Помимо этого образа небесного Иерусалима, монастырь еще и метафора сердца и человека, ушедшего в собственные глубины; это часть христианской идеологии, которая, развиваясь, провозглашала приоритет внутреннего мира и покоя перед лицом мирских треволнений — по контрасту и взаимно дополняя скитания homo viator, человека странствующего.
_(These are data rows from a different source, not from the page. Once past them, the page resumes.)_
(** * WaterUseQA: the water-use cleaning and aggregation pipeline

    A shallow embedding of the table transforms of

      - [Create time-series plots/v2/Analyse Time Series - Single WAP V2.py]
      - [CreateTimeSeriesPlots/AnalyseTimeSeriesWithConsentConditionsWAPListDateV1.py]
      - [water_use_data__snowflake_extraction.py] (the SQL CASE expression)

    A pandas frame is a list of row records in index order.  A float column
    holds exact reals extended with NaN (rounding is not modelled); a
    calendar date is a (year, month, day) triple as [datetime.date] has it. *)

From Stdlib Require Import Reals Lra Lia ZArith List String Ascii Bool.
From Stdlib Require Import DecimalString Sorted.
Import ListNotations.

Local Open Scope string_scope.
Local Open Scope list_scope.
Local Open Scope Z_scope.

(** ** Floats with NaN *)

Definition float := option R.
Definition NaN : float := None.

Definition Rltb (x y : R) : bool := if Rlt_dec x y then true else false.
Definition Rleb (x y : R) : bool := if Rle_dec x y then true else false.

Definition fadd (a b : float) : float :=
  match a, b with Some x, Some y => Some (x + y)%R | _, _ => NaN end.
Definition fsub (a b : float) : float :=
  match a, b with Some x, Some y => Some (x - y)%R | _, _ => NaN end.
Definition fmul (a b : float) : float :=
  match a, b with Some x, Some y => Some (x * y)%R | _, _ => NaN end.

(** Comparisons with NaN are false, as in IEEE and numpy. *)
Definition flt (a b : float) : bool :=
  match a, b with Some x, Some y => Rltb x y | _, _ => false end.
Definition fle (a b : float) : bool :=
  match a, b with Some x, Some y => Rleb x y | _, _ => false end.
Definition fgt (a b : float) : bool := flt b a.
Definition fge (a b : float) : bool := fle b a.

(** [Series.dropna]: the non-NaN entries. *)
Fixpoint dropna (l : list float) : list R :=
  match l with
  | [] => []
  | Some x :: tl => x :: dropna tl
  | None :: tl => dropna tl
  end.

Definition Rsum (l : list R) : R := fold_right Rplus 0%R l.
Definition Zsum (l : list Z) : Z := fold_right Z.add 0 l.

(** [Series.count], [Series.sum], [Series.mean], [Series.std] (ddof = 1),
    [Series.min], [Series.max]; all skip NaN. *)
Definition count (l : list float) : Z := Z.of_nat (List.length (dropna l)).
Definition sum (l : list float) : float := Some (Rsum (dropna l)).

Definition Rmean (l : list R) : R := (Rsum l / INR (List.length l))%R.

Definition mean (l : list float) : float :=
  match dropna l with
  | [] => NaN
  | xs => Some (Rmean xs)
  end.

Definition Rvar (l : list R) : R :=
  (Rsum (map (fun x => (x - Rmean l) * (x - Rmean l)) l) / (INR (List.length l) - 1))%R.

Definition std (l : list float) : float :=
  match dropna l with
  | [] => NaN
  | [_] => NaN
  | xs => Some (sqrt (Rvar xs))
  end.

Definition fmin (l : list float) : float :=
  match dropna l with
  | [] => NaN
  | x :: xs => Some (fold_left Rmin xs x)
  end.

Definition fmax (l : list float) : float :=
  match dropna l with
  | [] => NaN
  | x :: xs => Some (fold_left Rmax xs x)
  end.

(** [Series.diff()]: first entry NaN, then each entry minus its predecessor. *)
Fixpoint diff_from (prev : float) (vs : list float) : list float :=
  match vs with
  | [] => []
  | v :: tl => fsub v prev :: diff_from v tl
  end.

Definition diff (vs : list float) : list float :=
  match vs with
  | [] => []
  | v :: tl => NaN :: diff_from v tl
  end.

(** ** Calendar *)

Record date := mkdate { year : Z; month : Z; day : Z }.

(** A pandas [Timestamp]: the calendar day and the seconds since midnight.
    Timestamps lie between the years 1677 and 2262, so every date the
    scripts build with [dt.date] is inside datetime's year range. *)
Record Timestamp := mkts { ts_date : date; ts_seconds : Z }.

Definition date_eqb (a b : date) : bool :=
  (year a =? year b) && (month a =? month b) && (day a =? day b).

(** Order of [datetime.date]: lexicographic on (year, month, day). *)
Definition date_ltb (a b : date) : bool :=
  (year a <? year b)
  || ((year a =? year b)
      && ((month a <? month b) || ((month a =? month b) && (day a <? day b)))).

Definition date_leb (a b : date) : bool := date_ltb a b || date_eqb a b.

Definition is_leap (y : Z) : bool :=
  (y mod 4 =? 0) && (negb (y mod 100 =? 0) || (y mod 400 =? 0)).

Definition days_in_month (y m : Z) : Z :=
  if m =? 2 then (if is_leap y then 29 else 28)
  else if (m =? 4) || (m =? 6) || (m =? 9) || (m =? 11) then 30
  else 31.

Definition days_before_year (y : Z) : Z :=
  let y1 := y - 1 in y1 * 365 + y1 / 4 - y1 / 100 + y1 / 400.

Definition days_before_month_table (m : Z) : Z :=
  match m with
  | 1 => 0 | 2 => 31 | 3 => 59 | 4 => 90 | 5 => 120 | 6 => 151
  | 7 => 181 | 8 => 212 | 9 => 243 | 10 => 273 | 11 => 304 | 12 => 334
  | _ => 0
  end.

Definition days_before_month (y m : Z) : Z :=
  days_before_month_table m + (if (2 <? m) && is_leap y then 1 else 0).

(** [date.toordinal()]: 0001-01-01 is day 1. *)
Definition toordinal (d : date) : Z :=
  days_before_year (year d) + days_before_month (year d) (month d) + day d.

(** [d + dt.timedelta(days=1)]. *)
Definition next_day (d : date) : date :=
  if day d <? days_in_month (year d) (month d) then mkdate (year d) (month d) (day d + 1)
  else if month d <? 12 then mkdate (year d) (month d + 1) 1
  else mkdate (year d + 1) 1 1.

Fixpoint days_from (n : nat) (d : date) : list date :=
  match n with
  | O => []
  | S k => d :: days_from k (next_day d)
  end.

(** [pd.date_range(start, end)] at daily frequency, both ends included;
    empty when [end] is before [start]. *)
Definition date_range (start_date to_date : date) : list date :=
  days_from (Z.to_nat (toordinal to_date - toordinal start_date + 1)) start_date.

Definition valid_date (d : date) : Prop :=
  1 <= month d <= 12 /\ 1 <= day d <= days_in_month (year d) (month d).

(** [Series.min()] and [Series.max()] of a column of dates. *)
Definition date_min2 (a b : date) : date := if date_ltb b a then b else a.
Definition date_max2 (a b : date) : date := if date_ltb a b then b else a.

Definition min_date (l : list date) : option date :=
  match l with
  | [] => None
  | d :: tl => Some (fold_left date_min2 tl d)
  end.

Definition max_date (l : list date) : option date :=
  match l with
  | [] => None
  | d :: tl => Some (fold_left date_max2 tl d)
  end.

(** ** Month keys *)

(** [str(n)] for an integer. *)
Definition str (z : Z) : string := NilZero.string_of_int (Z.to_int z).

Fixpoint zeros (n : nat) : string :=
  match n with
  | O => ""
  | S k => ("0" ++ zeros k)%string
  end.

(** ['{0:0>2}'.format(x)]: right-aligned in width 2, filled with '0'. *)
Definition format_02 (x : Z) : string :=
  let s := str x in (zeros (2 - String.length s) ++ s)%string.

(** [Year.astype(str) + "-" + MonthVal2.astype(str)]. *)
Definition month_key (d : date) : string :=
  (str (year d) ++ "-" ++ format_02 (month d))%string.

(** ** Sorting and grouping *)

Section Grouping.
Context {K : Type} (K_eq_dec : forall a b : K, {a = b} + {a <> b}) (leb : K -> K -> bool).

Fixpoint insert_sorted (k : K) (l : list K) : list K :=
  match l with
  | [] => [k]
  | h :: tl => if leb k h then k :: l else h :: insert_sorted k tl
  end.

Definition sort_keys (l : list K) : list K := fold_right insert_sorted [] l.

(** The group labels of [groupby]: the distinct keys in ascending order. *)
Definition group_keys (l : list K) : list K := sort_keys (nodup K_eq_dec l).

(** [frame.groupby(key)]: one group per distinct key, in ascending key
    order, each holding its rows in frame order. *)
Definition groupby {A : Type} (key : A -> K) (rows : list A) : list (K * list A) :=
  map (fun k => (k, filter (fun r => if K_eq_dec (key r) k then true else false) rows))
      (group_keys (map key rows)).
End Grouping.

Definition date_eq_dec (a b : date) : {a = b} + {a <> b}.
Proof. decide equality; apply Z.eq_dec. Defined.

(** ** Rows *)

(** A row of the raw extraction: columns Measurement, DateTime, Value. *)
Record Reading := mkReading {
  Measurement : string;
  DateTime : Timestamp;
  Value : float
}.

(** A row after unit conversion: the raw columns plus Date and Vol. *)
Record VolRow := mkVolRow {
  reading : Reading;
  Date : date;
  Vol : float
}.

(** A row after spike detection: the converted columns plus the three flags. *)
Record StatRow := mkStatRow {
  vol_row : VolRow;
  sd5 : Z;
  sd10 : Z;
  sd20 : Z
}.

(** ** Errors *)

Inductive exn := AttributeError | IndexError | DivisionByZero.

Inductive result (A : Type) :=
| Ok (a : A)
| Raise (e : exn).
Arguments Ok {A} a.
Arguments Raise {A} e.

Definition bind {A B} (r : result A) (f : A -> result B) : result B :=
  match r with
  | Ok a => f a
  | Raise e => Raise e
  end.

Notation "x <- c1 ;; c2" := (bind c1 (fun x => c2))
  (at level 61, c1 at next level, right associativity).

(** ** Extraction of the raw table *)

(** The table [raw_data].  It starts as [pd.DataFrame(columns=[...])],
    which has no rows and untyped (object) columns; once a fetched table
    with rows has been concatenated to it, the columns carry the types of
    the fetched data (DateTime is datetime64). *)
Inductive RawFrame :=
| ColumnsOnly
| Frame (rows : list Reading).

(** [pd.concat([raw_data, tsdata2], ignore_index=True)].  A fetched table
    without rows leaves the column-only table as it is, object columns
    included: the result takes its column types from the tables that have
    rows. *)
Definition concat (raw_data : RawFrame) (tsdata2 : list Reading) : RawFrame :=
  match raw_data, tsdata2 with
  | ColumnsOnly, [] => ColumnsOnly
  | ColumnsOnly, _ => Frame tsdata2
  | Frame rows, _ => Frame (rows ++ tsdata2)
  end.

(** A row of the processed measurement list. *)
Record MeasurementRow := mkMeasurementRow {
  ml_Measurement : string;
  FromDate : date;
  ToDate : date
}.

Section Fetching.
(** [ws.get_data(base_url, hts, site, measurement, from_date, to_date)]
    for the site at hand; [None] when the call raises. *)
Variable get_data : string -> date -> date -> option (list Reading).

Definition extract_step (st : RawFrame * date) (row : MeasurementRow) : RawFrame * date :=
  let '(raw_data, from_d) := st in
  let measurement := ml_Measurement row in
  let to_d := ToDate row in
  if date_leb from_d to_d then
    match get_data measurement from_d to_d with
    | Some tsdata2 => (concat raw_data tsdata2, next_day to_d)
    | None => (raw_data, next_day to_d)
    end
  else (raw_data, from_d).

Definition extract_water_use_data (dataframe : list MeasurementRow) : result RawFrame :=
  match dataframe with
  | [] => Raise IndexError
  | first :: _ =>
      Ok (fst (fold_left extract_step dataframe (ColumnsOnly, FromDate first)))
  end.
End Fetching.

(** ** Unit conversion *)

(** [vol_data['DateTime'].dt]: pandas defines the accessor on datetime-typed
    columns only, and raises AttributeError ("Can only use .dt accessor with
    datetimelike values") on an object column. *)
Definition dt_accessor (dataframe : RawFrame) : result (list Reading) :=
  match dataframe with
  | ColumnsOnly => Raise AttributeError
  | Frame rows => Ok rows
  end.

Definition is_water_meter (r : Reading) : bool := (Measurement r =? "Water Meter")%string.

(** The two [.loc] assignments on the typed rows: Water Meter rows take the
    entry of [Value.diff()] at their index, every other row takes its Value. *)
Definition convert_rows (rows : list Reading) : list VolRow :=
  map (fun '(r, d) =>
         {| reading := r;
            Date := ts_date (DateTime r);
            Vol := if is_water_meter r then d else Value r |})
      (combine rows (diff (map Value rows))).

Definition convert_water_use_data (dataframe : RawFrame) : result (list VolRow) :=
  rows <- dt_accessor dataframe ;;
  Ok (convert_rows rows).

(** ** Negative values *)

Record NegMonthly := mkNegMonthly {
  neg_Month : string;
  Negative_Value_Count : Z;
  Negative_Value_Sum : float
}.

Definition row_month (r : VolRow) : string := month_key (ts_date (DateTime (reading r))).

Definition summarise_negative_values (dataframe : list VolRow) : list NegMonthly :=
  let neg_data := filter (fun r => flt (Vol r) (Some 0%R)) dataframe in
  map (fun '(m, g) =>
         {| neg_Month := m;
            Negative_Value_Count := count (map Vol g);
            Negative_Value_Sum := sum (map Vol g) |})
      (groupby string_dec String.leb row_month neg_data).

Definition remove_negative_values (dataframe : list VolRow) : list VolRow :=
  filter (fun r => fge (Vol r) (Some 0%R)) dataframe.

(** ** Spike detection *)

Definition calculate_spike_parameters (dataframe : list VolRow) : float * float :=
  let nonzero_vol := filter (fun r => fgt (Vol r) (Some 0%R)) dataframe in
  let mean := mean (map Vol nonzero_vol) in
  let sd := std (map Vol nonzero_vol) in
  (mean, sd).

Definition set_sd5 (r : StatRow) : StatRow :=
  {| vol_row := vol_row r; sd5 := 1; sd10 := sd10 r; sd20 := sd20 r |}.
Definition set_sd10 (r : StatRow) : StatRow :=
  {| vol_row := vol_row r; sd5 := sd5 r; sd10 := 1; sd20 := sd20 r |}.
Definition set_sd20 (r : StatRow) : StatRow :=
  {| vol_row := vol_row r; sd5 := sd5 r; sd10 := sd10 r; sd20 := 1 |}.

(** [frame.loc[mask, column] = 1]. *)
Definition loc_set (mask : StatRow -> bool) (set : StatRow -> StatRow)
    (frame : list StatRow) : list StatRow :=
  map (fun r => if mask r then set r else r) frame.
Монастырская обитель — это еще и воплощение одного из обликов амбивалентного средневекового христианства и выросшего из него европейского восприятия действительности. Если, как мы уже видели на примере рыцаря, фундаментальным отношением к пространству у средневекового человека была способность перемещаться в нем, то другой стороной, противоположной и дополняющей, была связь с точно определенным местом, то, что на монастырском языке именовалось stobilitas loci (привязанность к месту, оседлость). Таким образом, мужчина — и в меньшей степени женщина — на средневековом Западе раздваивается между местом, с которым он связан, и дорогой.
В церковной архитектуре Запада такая обитель возникает рано, еще в IV веке. Документ эпохи Каролингов начала IX века свидетельствует, что обитель играла одинаково важную роль как в структуре, так и в функционировании монастыря. Речь идет о планировке аббатства Сен-Галл в современной Швейцарии, которая в одно и то же время и отображение настоящего монастыря, и представление о монастыре идеальном. Внутренние постройки, а в широком смысле и весь монастырь, здесь представляются как род самодостаточного города. Его центр — это вполне безыскусная обычная церковь и соединенные с нею внутренние галереи, ведущие в сад. Распространение монастырей и их земельных владений до размеров настоящего города в эпоху Каролингов подтверждается аббатством Сен-Рикьер в Пикардии.